### Aim of the exercise
As the answer, set down the lines below from the one containing "timer_pending := fun _ => true;" through the one containing "Undef _ => d end.", exactly and inclusively, and no others.

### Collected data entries

Definition live_env : Env.
Proof.
  refine {| clock_ns := live_clock; timer_now := live_clock; timer_pending := fun _ => true;
    kill_ok := fun _ _ => true;
    proc_maps_file := fun _ _ _ => Some app_maps; maps_alloc := fun _ _ => true;
    proc_comm := fun _ _ => "app"%string; proc_start_time := fun _ _ => 7;
    read_build_id := fun _ _ _ _ => Some [1; 2; 3]; read_image := fun _ _ _ _ => Some app_image;
    malloc_addr := fun _ used => if next_free used <? 2 ^ 63 then Some (next_free used) else None;
    malloc_ok := fun _ => true; pid_block := fun _ => Some 0x1000 |}.
  - intros n. apply live_clock_range.
  - intros n. apply live_clock_range.
  - intros _ a [= <-]. done.
  - intros _ _ _ t [= <-]. exact app_maps_ok.
  - intros _ used a. destruct (next_free_spec used) as [Hlt Hpos].
    destruct (Z.ltb_spec (next_free used) (2 ^ 63)); [|done]. intros [= <-]. split; [|lia].
    intros Hin. specialize (Hlt _ Hin). lia.
Defined.

Definition done_or {A} (d : A) (m : outcome A) : A := match m with Done a => a | Undef _ => d end.
Definition sample_input (c : gu_context) : uw_state :=
  mk_uw c None (mk_gu_stack_info 42 (8 * 16) 7 (regs (frame_info recursion_words)) 168 0 (replicate 128 0) 0
                  (Some (stack_words recursion_words))) [] (mk_scratch [] [] [] []) empty_heap no_oor.
Abbreviation live_unwind := (gu_unwind (HA := linux_x86_64) (HE := live_env) (HQ := merge_qsort) 4096 false (fun _ => true) 1).

Definition fresh_ctx : gu_context := gu_init false false false.
Definition sampled : Z * uw_state := done_or (0, sample_input fresh_ctx) (live_unwind (sample_input fresh_ctx)).
Definition sampled_ctx : gu_context := uw_ctx sampled.2.
Definition exited_ctx : gu_context :=
  done_or sampled_ctx (gu_event_occur (HE := live_env) sampled_ctx GU_EVENT_PROCESS_EXIT (Some 42)).

Abbreviation live_reachable := (reachable (HA := linux_x86_64) (HE := live_env) (HQ := merge_qsort)).

Lemma sampled_runs : live_unwind (sample_input fresh_ctx) = Done sampled.
Proof. vm_compute. reflexivity. Qed.

Lemma sampled_reachable : live_reachable false false false sampled_ctx.
Proof.
  apply rtc_once. apply (step_unwind 4096 false (fun _ => true) 1 (sample_input fresh_ctx) sampled.1 sampled.2).
  rewrite sampled_runs. by destruct sampled.
Qed.

Lemma exited_reachable : live_reachable false false false exited_ctx.
Proof.
  eapply rtc_r; [apply sampled_reachable|].
  apply (step_event sampled_ctx GU_EVENT_PROCESS_EXIT (Some 42)). vm_compute. reflexivity.
Qed.

Lemma session_invariant_witness :
  live_reachable false false false sampled_ctx /\
  retired_elf_ctx_count (cx_stats sampled_ctx) = Z.of_nat (size (filter (fun x => ec_retired x.2 = true) (cx_elfs sampled_ctx))).
Proof.
  split; [exact sampled_reachable|].
  apply (session_invariant (HA := linux_x86_64) (HE := live_env) (HQ := merge_qsort) false false false sampled_ctx sampled_reachable).
Defined.


Lemma cleanup_releases_everything_witness :
  exists c', gu_cleanup (HE := live_env) exited_ctx = Done c' /\ cx_elfs c' = ∅.
Proof.
  destruct (cleanup_releases_everything (HA := linux_x86_64) (HE := live_env) (HQ := merge_qsort) false false false exited_ctx exited_reachable)
    as (c' & E & He & _).
  exists c'. split; [exact E|exact He].
Defined.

### Your solution
  refine {| clock_ns := live_clock; timer_now := live_clock; timer_pending := fun _ => true;
    kill_ok := fun _ _ => true;
    proc_maps_file := fun _ _ _ => Some app_maps; maps_alloc := fun _ _ => true;
    proc_comm := fun _ _ => "app"%string; proc_start_time := fun _ _ => 7;
    read_build_id := fun _ _ _ _ => Some [1; 2; 3]; read_image := fun _ _ _ _ => Some app_image;
    malloc_addr := fun _ used => if next_free used <? 2 ^ 63 then Some (next_free used) else None;
    malloc_ok := fun _ => true; pid_block := fun _ => Some 0x1000 |}.
  - intros n. apply live_clock_range.
  - intros n. apply live_clock_range.
  - intros _ a [= <-]. done.
  - intros _ _ _ t [= <-]. exact app_maps_ok.
  - intros _ used a. destruct (next_free_spec used) as [Hlt Hpos].
    destruct (Z.ltb_spec (next_free used) (2 ^ 63)); [|done]. intros [= <-]. split; [|lia].
    intros Hin. specialize (Hlt _ Hin). lia.
Defined.

Definition done_or {A} (d : A) (m : outcome A) : A := match m with Done a => a | Undef _ => d end.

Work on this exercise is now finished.